Construction of Novel Plasmid Vectors for Gene Knockout in Helicobacter pylori.

Abstract

Helicobacter pylori infection plays an important role in the etiology of various gastroduodenal diseases. However, pathogenic mechanism of H. pylori is not clear. More potential pathogenic factors need to be further discovered and studied. In this study, two vectors for generating double-crossover recombination gene knockout plasmids in H. pylori were designed based on the backbone of plasmid pLYL03. Genes on plasmid pLYL03 were rearranged, and the redundant sequences were reduced. Erythromycin-resistant gene on pLYL03 was replaced by aphA or catGC to generate the kanamycin-resistant plasmid pSJHK or the chloramphenicol-resistant plasmid pSJHC. The sizes of pSJHK and pSJHC are 4371 and 3949 bp, respectively.
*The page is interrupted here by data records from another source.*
Lemma erase_spec fl s i p : Inv (Some i) fl s → pages s !! i = Some p →
  ∃ s1, _pageDiscarded (set_pfnDb s (delete (physical p) (pfnDb s))) i p = Ret s1 ∧
    Inv None fl (erase_page s1 i) ∧ frame_on s (erase_page s1 i) i None.
Proof.
  intros H E. pose proof H as [H1 H2 H3 H4 H5 H6 H7 H8 H9 H10 H11].
  destruct (pageDiscarded_spec (Some i) fl s i p H E) as (s0 & E0 & Hp0 & El & Eb & Ef & Es & En & Er & Ebu & Ec & Hsw).
  assert (_pageDiscarded (set_pfnDb s (delete (physical p) (pfnDb s))) i p =
    Ret (set_pfnDb s0 (delete (physical p) (pfnDb s)))) as E1.
  { revert E0. unfold _pageDiscarded, _freeOffset. simpl. destruct (isSwapSpace s), (swapBudgetClaimed p); simpl.
    all: repeat match goal with |- context [assert ?b] => destruct b; [|done]; simpl end.
    all: simpl; try (destruct (free _ _ _); [|done]); simpl; by intros [= <-]. }
  exists (set_pfnDb s0 (delete (physical p) (pfnDb s))). split; [done|].
  assert (∀ j, delete i (pages s0) !! j = if decide (j = i) then None else pages s !! j) as Hp.
  { intros j. case_decide as Hd; [subst; by rewrite lookup_delete, decide_True|].
    rewrite lookup_delete_ne by done. by apply Hp0. }
  assert (∀ j P, page_at (erase_page (set_pfnDb s0 (delete (physical p) (pfnDb s))) i) j P ↔ j ≠ i ∧ page_at s j P) as Hat.
  { intros j P. unfold page_at. simpl. setoid_rewrite Hp. case_decide as Hd.
    - split; [by intros (? & ? & _)|by intros [? _]].
    - split; [by intros ?|by intros [_ ?]]. }
  split; [|by split_and!]. split; simpl; rewrite ?Eb, ?Ebu, ?Es; try done.
  - intros j q Hq _. rewrite Hp in Hq. case_decide; [done|]. apply (H1 j); [done|congruence].
  - intros g. destruct (H2 g) as [Hn Hg]. assert (group_list (erase_page (set_pfnDb s0 (delete (physical p) (pfnDb s))) i) g
      = group_list s g) as -> by (destruct g; simpl; by rewrite El).
    split; [done|]. intros j. rewrite Hg, Hat. split; [intros [? ?]; split; [done|split; [congruence|done]]|].
    intros (_ & ? & ?). split; [congruence|done].
  - intros j. rewrite H4, Hat. split; [intros [? ?]; split; [done|split; [congruence|done]]|].
    intros (_ & ? & ?). split; [congruence|done].
  - intros f j. rewrite Hat. destruct (decide (f = physical p)) as [->|Hne].
    + rewrite lookup_delete, decide_True by done. split; [done|]. intros (Hf & Hj & Hpj).
      exfalso. assert (pfnDb s !! physical p = Some j) as X1 by (by apply H6).
      assert (pfnDb s !! physical p = Some i) as X2 by (apply H6; split; [done|by exists p]). congruence.
    + rewrite lookup_delete_ne by done. rewrite H6. split; [|naive_solver]. intros [Hf Hj]. split; [done|].
      split; [|done]. intros ->. rewrite (page_at_eq s i p) in Hj by done. congruence.
  - intros j q Hq. rewrite Hp in Hq. case_decide; [done|]. by apply (H7 j q).
  - rewrite Ec, H8. symmetry. apply (claimed_delete s _ i p); simpl; [done| |by rewrite Hp, decide_True].
    intros j Hj. by rewrite Hp, decide_False.
  - intros Hs. destruct (H10 Hs) as (G & W & B & S & [N1 N2] & Hal). destruct (Hsw Hs) as ((G' & W' & B' & S') & Hnr & Hto & Hk).
    split; [done|]. split; [done|]. split; [done|]. split; [done|]. split; [by rewrite Hnr, Hto, En|].
    intros j q Hq. rewrite Hp in Hq. case_decide; [done|]. destruct (Hal j q Hq) as [A ?].
    split; [by apply Hk|by rewrite En].
  - intros Hs. rewrite Ec. specialize (H11 Hs). destruct (swapBudgetClaimed p) eqn:Ecp; [|lia].
    assert (i ∈ claimed_pages s) as Hin by (apply elem_claimed; by exists p).
    rewrite H8 in H11. assert (claimed_pages s = ∅) as X by (apply leibniz_equiv, size_empty_iff; lia). set_solver.
Qed.
(* ===== verification/ManagedOps.v ===== *)
(** * The page cache: the operations

    Every critical section of ManagedSpace.v on a consistent space returns and leaves
    the space consistent; what it does to each page is stated with it. *)
From Stdlib Require Import ZArith Lia ZifyBool.
From stdpp Require Import base list numbers option gmap fin_maps functions.
From S2P Require Import Prelude PageConsts Buddy Reclaimer ManagedSpace ManagedInv.
Open Scope Z_scope.

(** ** Discarding *)
Lemma page_ok_facts p : page_ok p = true →
  0 ≤ lockCount p < 2 ^ 32 ∧ 0 ≤ useCount p < 2 ^ 32 ∧ forceInvalidation p = false ∧
  (is_Some (monitor p) ↔ has_monitor (transactionState p) = true) ∧
  (stillDirty p = true → transactionState p = writeback ∨ transactionState p = avertReclaim) ∧
  (is_present p = true → physical p ≠ noFrame).
Proof.
  unfold page_ok. rewrite !andb_true_iff. intros ((((((((H1 & H2) & H3) & H4) & H5) & H6) & H7) & H8) & _).
  apply eqb_prop in H6. split_and!; try lia.
  - rewrite <-H6. by rewrite bool_decide_eq_true.
  - intros Hs. rewrite Hs in H7. simpl in H7. apply orb_true_iff in H7 as [H7|H7]; apply is_tx_true in H7; auto.
Qed.

Lemma page_ok_idle p : 0 ≤ lockCount p < 2 ^ 32 → 0 ≤ useCount p < 2 ^ 32 → forceInvalidation p = false →
  monitor p = None → stillDirty p = false → (is_present p = true → physical p ≠ noFrame) →
  page_ok p = match transactionState p with
  | none => implb (is_present p || discarded p) (in_use p)
  | dirty => is_present p && negb (discarded p)
  | pendingWriteback | avertReclaim => is_present p
  | inReclaimer => is_present p && negb (discarded p) && negb (in_use p)
  | performReclaim => is_present p && (lockCount p =? 0)
  | discardQueued => discarded p && negb (physical p =? noFrame)
  | _ => false
  end.
Proof.
  intros H1 H2 H3 H4 H5 H6. unfold page_ok. rewrite H3, H4, H5.
  rewrite (bool_decide_false (is_Some None)) by (by intros [? ?]). cbn [negb implb].
  assert (implb (is_present p) (negb (physical p =? noFrame)) = true) as ->
    by (destruct (is_present p); [|done]; specialize (H6 eq_refl); simpl; lia).
  replace ((0 <=? lockCount p) && (lockCount p <? 2 ^ 32) && (0 <=? useCount p) && (useCount p <? 2 ^ 32)) with true by lia.
  cbn [andb]. by destruct (transactionState p).
Qed.

Lemma dispose_opened fl s s1 i p p' : Inv (Some i) fl s1 → pages s !! i = Some p → page_ok p = true →
  pages s1 = pages s → isSwapSpace s1 = isSwapSpace s → numPages s1 = numPages s → readahead s1 = readahead s →
  physical p' = physical p → swapBudgetClaimed p' = swapBudgetClaimed p → loadState p' = loadState p →
  discarded p' = true → transactionState p' = none → monitor p' = None → stillDirty p' = false →
  forceInvalidation p' = false → lockCount p' = lockCount p → useCount p' = useCount p →
  ∃ q e s', _disposeDiscarded (set_page s1 i p') i = Ret (q, e, s') ∧ Inv None fl s' ∧
    frame_on s s' i (dispose_page p').
Proof.
  intros H E Hok E1 E2 E3 E4 F1 F2 F3 F4 F5 F6 F7 F8 F9 F10.
  destruct (page_ok_facts p Hok) as (L & U & _ & _ & _ & Hfr).
  assert (is_present p' = is_present p) as Epr by (unfold is_present; by rewrite F3).
  rewrite <-F9 in L. rewrite <-F10 in U. rewrite <-Epr, <-F1 in Hfr.
  destruct (dispose_spec fl (set_page s1 i p') i p') as (q & e & s' & -> & H' & F'); try done.
  - apply (set_opened fl s1 i p); try done. by rewrite E1.
  - simpl. by rewrite lookup_insert, decide_True.
  - intros Hu. rewrite page_ok_idle by done. by rewrite F5, Hu, implb_true_r.
  - intros Hu. rewrite page_ok_idle by done. simpl. by rewrite F4.
  - exists q, e, s'. split; [done|]. split; [done|]. eapply (frame_base s (set_page s1 i p')); try done.
    intros j Hj. simpl. rewrite lookup_insert_ne by done. by rewrite E1.
Qed.
Lemma step_Update y type offset length : sys_ok y → enabled y (EvUpdate type offset length) →
  step_result y (EvUpdate type offset length).
Proof.
  intros Hy (Ho & Hl & Hfr). pose proof (sys_space y Hy) as H. destruct Ho as [Ho _].
  pose proof (page_indices_NoDup offset length Ho Hl) as Hnd. set (ix := page_indices offset length) in *.
  destruct (misaligned offset) eqn:Em1.
  { apply same_event; [done|cbn [exec]; unfold updateRange; by rewrite Em1|]. intros j. destruct type; simpl;
      try apply issue_label_same. by rewrite Em1. }
  destruct (misaligned length) eqn:Em2.
  { apply same_event; [done|cbn [exec]; unfold updateRange; by rewrite Em1, Em2|]. intros j. destruct type; simpl;
      try apply issue_label_same. by rewrite Em1, Em2. }
  destruct type.
  - apply same_event; [done|cbn [exec]; unfold updateRange; by rewrite Em1, Em2|]. intros j. apply issue_label_same.
  - destruct (update_valid (space y) initialization ix) eqn:Ev.
    2: { apply same_event; [done|cbn [exec]; unfold updateRange; fold ix; by rewrite Em1, Em2, Ev|]. intros j. apply issue_label_same. }
    destruct (update_initialize_spec ix (space y) [] H Hnd) as (ms & s' & E & H' & Hss & Hq).
    { intros i Hi. destruct (update_valid_spec _ _ _ Ev i Hi) as (p & Ep & Ht). exists p. split; [done|]. split; [done|].
      by apply (Hfr eq_refl i). }
    exists (set_space y (emit_monitors s' ms)). split; [cbn [exec]; unfold updateRange; fold ix; by rewrite Em1, Em2, Ev, E|].
    split; [apply sys_quiet'; try done; by apply Inv_emit|]. intros j _. eapply follows_quiet. apply (proj2 Hq j).
  - destruct (update_valid (space y) writeback ix) eqn:Ev.
    2: { apply same_event; [done|cbn [exec]; unfold updateRange; fold ix; by rewrite Em1, Em2, Ev|]. intros j. simpl.
         fold ix. by rewrite Em1, Em2, Ev. }
    pose proof (update_valid_spec _ _ _ Ev) as Hwb.
    destruct (update_writeback_spec ix (space y) [] false false H Hnd Hwb) as (ms & rd & ry & s' & E & H' & Hss & Hp).
    set (s2 := emit_monitors (emit_if ry (emit_if rd s' RaiseDiscard) RaiseDirty) ms).
    assert (pages s2 = pages s' ∧ same_space s' s2) as [Ep2 Hss2] by (subst s2; by destruct rd, ry).
    assert (space_ok s2) as H2' by (by apply Inv_emit, Inv_emit_if, Inv_emit_if).
    exists (set_space y s2). split; [cbn [exec]; unfold updateRange; fold ix; by rewrite Em1, Em2, Ev, E|]. clearbody s2.
    assert (∀ j p, pages (space y) !! j = Some p → discarded p = false → ∃ p', pages s' !! j = Some p' ∧ discarded p' = false) as Hlive.
    { intros j p Ej Hd. specialize (Hp j). case_decide; [|rewrite Hp; by exists p].
      destruct Hp as [Hp _]. destruct (Hp p Ej Hd) as (p' & E' & Hd' & _). by exists p'. }
    assert (∀ j, pages (space y) !! j = None → pages s' !! j = None) as Hnone.
    { intros j Ej. specialize (Hp j). case_decide as Hj; [|by rewrite Hp]. destruct (Hwb j Hj) as (p & Ep & _). congruence. }
    split.
    + destruct Hy as [H1 H2 H3 H4 H5 H6]. assert (same_space (space y) s2) as (Es & En & _) by (by etrans). split; simpl.
      * done.
      * by rewrite En.
      * rewrite Es. intros Hs. destruct (H3 Hs) as [Hn Hv]. split; [|done]. intros j q Hq. rewrite Ep2 in Hq.
        destruct (pages (space y) !! j) as [p|] eqn:Ej; [|rewrite Hnone in Hq; done].
        destruct (Hlive j p Ej (Hn j p Ej)) as (p' & E' & Hd'). congruence.
      * rewrite Es. intros Hs j. rewrite Ep2. specialize (Hp j). case_decide; [by destruct Hp|]. rewrite Hp. by apply H4.
      * intros k v Ekv. destruct (H5 k v Ekv) as [Hv Hi]. split; [|done]. intros i o Hio. destruct (Hv i o Hio) as (p & Ej & Hd).
        destruct (Hlive o p Ej Hd) as (p' & E' & Hd'). exists p'. by rewrite Ep2.
      * done.
    + intros j _. simpl. fold ix. rewrite Em1, Em2, Ev, Ep2. cbn [negb andb]. specialize (Hp j). case_decide as Hj.
      * rewrite bool_decide_true by done. destruct Hp as [Hp _]. destruct (Hwb j Hj) as (p & Ej & Ht). rewrite Ej in *.
        intros c. simpl. destruct (discarded p) eqn:Hd; [done|]. intros [= <-].
        destruct (Hp p eq_refl Hd) as (p' & -> & Hd' & _ & Hc'). simpl. rewrite Hd'. unfold class_of at 1. rewrite Ht, Hc'.
        destruct (stillDirty p); by eexists.
      * rewrite bool_decide_false by done. rewrite Hp. apply follows_same.
Qed.

Lemma step_BackTouch y offset frame : sys_ok y → enabled y (EvBackTouch offset frame) → step_result y (EvBackTouch offset frame).
Proof.
  intros Hy (Ho & Ha & Hf & Hdb & Hsw).
  destruct (Backing_touchRange_spec (space y) offset frame (sys_space y Hy) (or_introl Ha) Hsw Hf Hdb) as (r & s' & E & H' & Hss & Hq).
  apply (quiet_event y _ s' (reclaimFlags y)); try done. cbn [exec]. by rewrite E.
Qed.
Lemma step_FrontTouch y offset flags : sys_ok y → enabled y (EvFrontTouch offset flags) → step_result y (EvFrontTouch offset flags).
Proof.
  intros Hy (Ho & Hs). destruct (Frontal_touchRange_spec (space y) offset flags (sys_space y Hy) Hs) as (r & s' & s1 & E & H' & Hss & Hq & His).
  - by apply Hy.
  - apply Hy.
  - done.
  - apply (issue_event y _ s' s1 (reclaimFlags y)); try done; [cbn [exec]; by rewrite E|apply Hq].
Qed.
Lemma step_FrontPeek y offset : sys_ok y → enabled y (EvFrontPeek offset) → step_result y (EvFrontPeek offset).
Proof.
  intros Hy (Ho & Hs). set (i := Z.shiftr offset kPageShift). destruct (numPages (space y) <=? i) eqn:El.
  { apply same_event; [done|cbn [exec]; unfold Frontal_peekRange; fold i; by rewrite El|]. intros j. apply issue_label_same. }
  destruct (pages (space y) !! i) as [p|] eqn:Ep.
  2: { apply same_event; [done|cbn [exec]; unfold Frontal_peekRange; fold i; by rewrite El, Ep|]. intros j. apply issue_label_same. }
  destruct (peek_page_spec (space y) i (Z.land offset (kPageSize - 1)) p (sys_space y Hy) Ep) as (r & s' & E & H' & Hss & Hq & _).
  apply (quiet_event y _ s' (reclaimFlags y)); try done. cbn [exec]. unfold Frontal_peekRange. fold i. by rewrite El, Ep, E.
Qed.

(** Events that only change fields the pages do not depend on. *)
Lemma static_event y e s : sys_ok y → (∀ i, e ≠ EvMarkDirty i) → (∀ t o l, e ≠ EvUpdate t o l) →
  exec y e = Ret (set_space y s) → space_ok s → pages s = pages (space y) →
  isSwapSpace s = isSwapSpace (space y) → 0 ≤ numPages s ≤ 2 ^ 50 → step_result y e.
Proof.
  intros [H1 H2 H3 H4 H5 H6] Hm Hu E H Ep Es Hn. exists (set_space y s). split; [done|]. split.
  - split; simpl; try done.
    + rewrite Es. intros Hs. destruct (H3 Hs) as [Hd Hv]. split; [|done]. unfold no_discards. by rewrite Ep.
    + rewrite Es. intros Hs j. rewrite Ep. by apply H4.
    + intros k v Ek. destruct (H5 k v Ek) as [Hv Hi]. split; [|done]. unfold view_pages, page_at. by rewrite Ep.
  - intros j _. simpl. rewrite Ep. destruct e; simpl; try (by rewrite Ep, issue_label_same; apply follows_same);
      [by destruct (Hm i)|by destruct (Hu type offset length)].
Qed.

Lemma step_Resize y newSize : sys_ok y → enabled y (EvResize newSize) → step_result y (EvResize newSize).
Proof.
  intros Hy Hn. cbn in Hn. destruct Hn as [Hn0 Hn1]. pose proof (sys_space y Hy) as H.
  eapply (static_event y _ (snd (Backing_resize (space y) newSize))); try done; unfold Backing_resize;
    destruct (isSwapSpace (space y)) eqn:Es; try done; try apply Hy.
  - destruct (Z.ltb_spec backingMemoryLength newSize) as [Hlt|Hlt]; [done|]. destruct (misaligned newSize); [done|].
    pose proof (inv_budget _ _ _ H). eapply Inv_ext; try done. by rewrite Es.
  - by destruct (_ <? _), (misaligned newSize).
  - by destruct (_ <? _), (misaligned newSize).
  - destruct (Z.ltb_spec backingMemoryLength newSize) as [Hlt|Hlt]; [apply Hy|]. destruct (misaligned newSize); [apply Hy|]. simpl.
    rewrite shiftr_pow2 by done. unfold backingMemoryLength in Hlt. change (2 ^ kPageShift) with 4096.
    split; [apply Z.div_pos; lia|]. apply Z.lt_succ_r, Z.div_lt_upper_bound; lia.
Qed.
Lemma step_SetBudget y numSlots : sys_ok y → enabled y (EvSetBudget numSlots) → step_result y (EvSetBudget numSlots).
Proof.
  intros Hy Hn. pose proof (sys_space y Hy) as H.
  eapply (static_event y _ (setBudget (space y) numSlots)); try done; try apply Hy.
  unfold setBudget. apply Inv_emit, Inv_drainBlocked. by eapply Inv_ext.
Qed.

(** Events of one view: its new entries are pages that did not exist before. *)
Lemma view_event y e k v v' s s1 : sys_ok y → (∀ i, e ≠ EvMarkDirty i) → (∀ t o l, e ≠ EvUpdate t o l) →
  views y !! k = Some v → exec y e = Ret (set_view y k v' s) →
  space_ok s → same_space (space y) s → quiet_space (space y) s1 → isSwapSpace s1 = isSwapSpace (space y) →
  (∀ j, issue_step (isSwapSpace (space y)) (pages s1 !! j) (pages s !! j)) →
  view_pages v' s1 → view_inj v' →
  (∀ i o, _table v' !! i = Some o → _table v !! i = Some o ∨ pages (space y) !! o = None) → step_result y e.
Proof.
  intros Hy Hm Hu Ek E H Hss Hq Es1 His Hv' Hi' Hnew. eexists. split; [done|]. split.
  - pose proof (sys_quiet y s s1 (reclaimFlags y) Hy H Hss Hq His Es1) as [G1 G2 G3 G4 G5 G6]. simpl in *.
    assert (∀ k2 v2 i i2 o, k2 ≠ k → views y !! k2 = Some v2 → _table v' !! i = Some o → _table v2 !! i2 = Some o → False) as Hx.
    { intros k2 v2 i i2 o Hk E2 T1 T2. destruct (Hnew i o T1) as [T|Hn].
      - by destruct Hk, (G6 k2 v2 i2 k v i o).
      - destruct (sys_views y Hy k2 v2 E2) as [Hp _]. destruct (Hp i2 o T2) as (p & Ep & _). congruence. }
    split; simpl; try done.
    + intros Hs. destruct (G3 Hs) as [_ Hv]. rewrite Hv in Ek. done.
    + intros k2 v2. destruct (decide (k2 = k)) as [->|Hk].
      * rewrite lookup_insert, decide_True by done. intros [= <-]. split; [|done]. intros i o Ho.
        destruct (Hv' i o Ho) as (p & Ep & Hd). destruct (issue_lives _ _ _ p (His o) Ep Hd) as (p' & E' & Hd'). by exists p'.
      * rewrite lookup_insert_ne by done. apply G5.
    + intros k2 v2 i2 k3 v3 i3 o E2 E3 T2 T3. destruct (decide (k2 = k)) as [->|H2], (decide (k3 = k)) as [->|H3]; try done.
      * rewrite lookup_insert, decide_True in E2 by done. rewrite lookup_insert_ne in E3 by done. simplify_eq.
        by destruct (Hx k3 v3 i2 i3 o).
      * rewrite lookup_insert, decide_True in E3 by done. rewrite lookup_insert_ne in E2 by done. simplify_eq.
        by destruct (Hx k2 v2 i3 i2 o).
      * rewrite lookup_insert_ne in E2, E3 by done. by eapply G6.
  - intros j _. simpl. pose proof (proj2 Hq j) as Hqj. destruct e; simpl; try (by eapply follows_quiet_issue);
      [by destruct (Hm i)|by destruct (Hu type offset length)].
Qed.

Lemma swap_of_view y k v : sys_ok y → views y !! k = Some v → isSwapSpace (space y) = true.
Proof.
  intros Hy Ek. destruct (isSwapSpace (space y)) eqn:Es; [done|]. destruct (sys_file y Hy Es) as [_ Hv]. by rewrite Hv in Ek.
Qed.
Based on plasmids pSJHK and pSJHC, double-crossover recombination gene knockout plasmids targeting hp0169 and hp0788 were constructed, and deletion mutants were achieved by electroporation of the gene-targeting plasmids. The results indicated that plasmids pSJHK and pSJHC are efficient for gene deletion in H. pylori, and the transformation efficiency of pSJHC is slightly higher than pSJHK. These plasmids provide convenient genetic tools for further research of novel pathogenic factors in H. pylori. Derivative plasmids developed by changing antibiotic-resistant genes would also provide valuable tools for the study of functional genes in other bacteria.